The temperature and humidity of your workroom must be taken into consideration. In hot and dry conditions, glue will setup quicker. If you have several complicated assemblies with multiple joints, it is critical to factor in the open time. If you feel that the open time may not be adequate for a complicated joint, you may need to break down the joint into smaller sub-assemblies. Besides open time, temperature can also affect the bond. Most types of yellow glue are not effective in colder conditions. The general guideline is that the glue and the surfaces being bonded should be at least 55 degrees Fahrenheit.

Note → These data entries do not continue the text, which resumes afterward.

(** A session whose row could not be created does not stay in the registry. *)
Lemma uncreated_leaves_registry authenticate snapshots r session wel first r' :
  Accept authenticate snapshots ids cfg ctx now hello r = (Ok (session, wel, first), r') ->
  registry (snd (exec (CallClose ReasonProtocolClosed) (mkSrv r' session)))
    = delete (Hello.ConnectorID hello) r.
Proof.
  intros HA. apply Accept_accepted in HA as (_ & [res Hat] & Hst & _ & _ & _ & _ & _ & _ & _ & _ & _ & Hc & _).
  cbn [fst snd] in *. apply Attach_ok_inv in Hat as (Hv & -> & _). rewrite <- Hc. cbn [exec]. unfold Close.
  change (validDisconnectReason ReasonProtocolClosed) with true.
  change ((fail_if (negb true) ErrInvalidInput ;; closeLocked ReasonProtocolClosed) ?st)
    with (closeLocked ReasonProtocolClosed st).
  rewrite closeLocked_open by (cbn; by rewrite Hst). cbn.
  unfold Registry_Disconnect. rewrite Hv. cbn. rewrite lookup_insert_eq, bool_decide_eq_true_2 by done.
  cbn. by rewrite delete_insert_eq.
Qed.

(** PersistentServer.Accept admits a connector only after its proof verified and the store
    granted exactly its identity, and returns a session only when its row is in the store; a
    hello whose proof does not verify reaches neither the store nor the registry, and when the
    row cannot be written the session does not stay in the registry. *)
Theorem persistent_accept_is_recorded r s :
  let run := PersistentServer_Accept VerifyAuth cfg ctx now authNow ids hello (r, s) in
  (forall e, verified_auth VerifyAuth authNow (Hello.Auth hello) = Err e -> exists e', run = (Err e', (r, s)))
  /\ match run with
     | (Ok (session, wel, _), (r', s')) =>
         (exists s1, AuthenticateConnector (Hello.Auth hello) s = (Ok (auth session), s1))
         /\ sameAuthIdentity (Hello.Auth hello) (auth session) = true
         /\ r' = <[Hello.ConnectorID hello := ref session]> r
         /\ holds s' (Created (ref session) wel (AuthResult.CredentialGeneration (auth session)))
     | (Err _, (r', _)) => r' = r \/ r' = delete (Hello.ConnectorID hello) r
     end.
Proof.
  intros run. split; [intros e; by apply unverified_reaches_nothing|].
  pose proof (Persistent_Accept_outcome r s) as Ho. fold run in Ho. cbn zeta in Ho.
  inversion Ho as [a b s1 s2 session wel first r' s3 Ha Hs HA Hw Hf Hr
                  |a b s1 s2 session wel first r' e s3 e' Ha Hs HA Hw Hf Hr|e s' Hk Hf Hr];
    destruct run as [res [r0 s0]]; cbn [fst snd] in *; subst; simplify_eq.
  - apply Authenticate_ok in Ha as (_ & Ha & Hi).
    apply Accept_accepted in HA as (_ & [res Hat] & _ & _ & _ & _ & _ & _ & _ & _ & _ & Hg & Hc & _).
    cbn [fst snd] in *. apply Attach_ok_inv in Hat as (_ & -> & _). simplify_eq. rewrite <- Hc.
    split_and!; eauto using control_confirms.
  - right. by eapply uncreated_leaves_registry.
  - by left.
Qed.
End Outcome.

(** ** The state of the durable server

    Sessions are kept under the handles that their callers hold; [pw_handles]
    and [pw_issued] are the handles and session ids used so far. *)
Record PWorld := mkPWorld {
  pw_registry : SessionRegistry; pw_sessions : gmap nat ServerSession; pw_store : S;
  pw_handles : gset nat; pw_issued : gset string }.
Definition pw_init (s : S) : PWorld := mkPWorld NewSessionRegistry ∅ s ∅ ∅.
Definition issue (ids : Res string) (used : gset string) : gset string :=
  match ids with Ok id => {[id]} ∪ used | Err _ => used end.

(** ** Refinement of the in-memory server *)

Record refines (w : PWorld) (u : World) : Prop := {
  rf_registry : w_registry u = pw_registry w;
  rf_sessions : pw_sessions w ⊆ w_sessions u;
  rf_handles : forall h s, w_sessions u !! h = Some s -> h ∈ pw_handles w;
  rf_issued : forall h s, w_sessions u !! h = Some s -> SessionRef.SessionID (ref s) ∈ pw_issued w;
}.

Lemma wstep_runs u h st st' :
  rtc session_step st st' -> w_registry u = registry st -> w_sessions u !! h = Some (sess st) ->
  rtc wstep u (mkWorld (registry st') (<[h := sess st']> (w_sessions u))).
Proof.
  intros Hr. revert u. induction Hr as [st|st _ st' [c ->] _ IH]; intros u Hreg Hs.
  - rewrite insert_id by done. rewrite <- Hreg. by destruct u.
  - eapply rtc_l; [apply (wstep_exec u h (sess st) c); [done|reflexivity]|].
    rewrite Hreg. destruct st as [r0 s0]. cbn [registry sess].
    specialize (IH (mkWorld (registry (snd (exec c (mkSrv r0 s0))))
      (<[h := sess (snd (exec c (mkSrv r0 s0)))]> (w_sessions u))) eq_refl).
    cbn [w_sessions] in IH. rewrite insert_insert_eq in IH. apply IH. by rewrite lookup_insert_eq.
Qed.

Final Assembly and Clean Up
After the joint is glued and assembled, use clamps to hold the joint until the glue has cured. Clamps will ensure that the joint is pulled together properly and they will hold the parts in a fixed position until the glue sets. It is important not to use too much pressure on the clamps because you will force too much glue out of the joint, lessening it holding power.
If you have used the proper amount of glue and the correct amount of force on the clamps, a small bead of glue should be visible on both sides on the parts. You may be tempted to wipe off the excess glue immediately, but just be patient. Allow the glue to setup for about 20 minutes; then use a putty knife to scrap away the excess.
There are some that recommend wiping off excess glue with a damp cloth, but I do not agree with this thinking. Using a damp cloth can actually force the excess glue into the pores of the surrounding wood. While this will not be noticeable at first, it will become obvious when applying the finish. Glue will not absorb the finish like the wood and by then it is too late to correct the problem.
Before removing the clamps, check the drying time for the glue you are using. Most yellow glue should remain clamped for at least an hour. After that you can remove the clamps, but you should allow a full 24 hours for the glue to cure completely.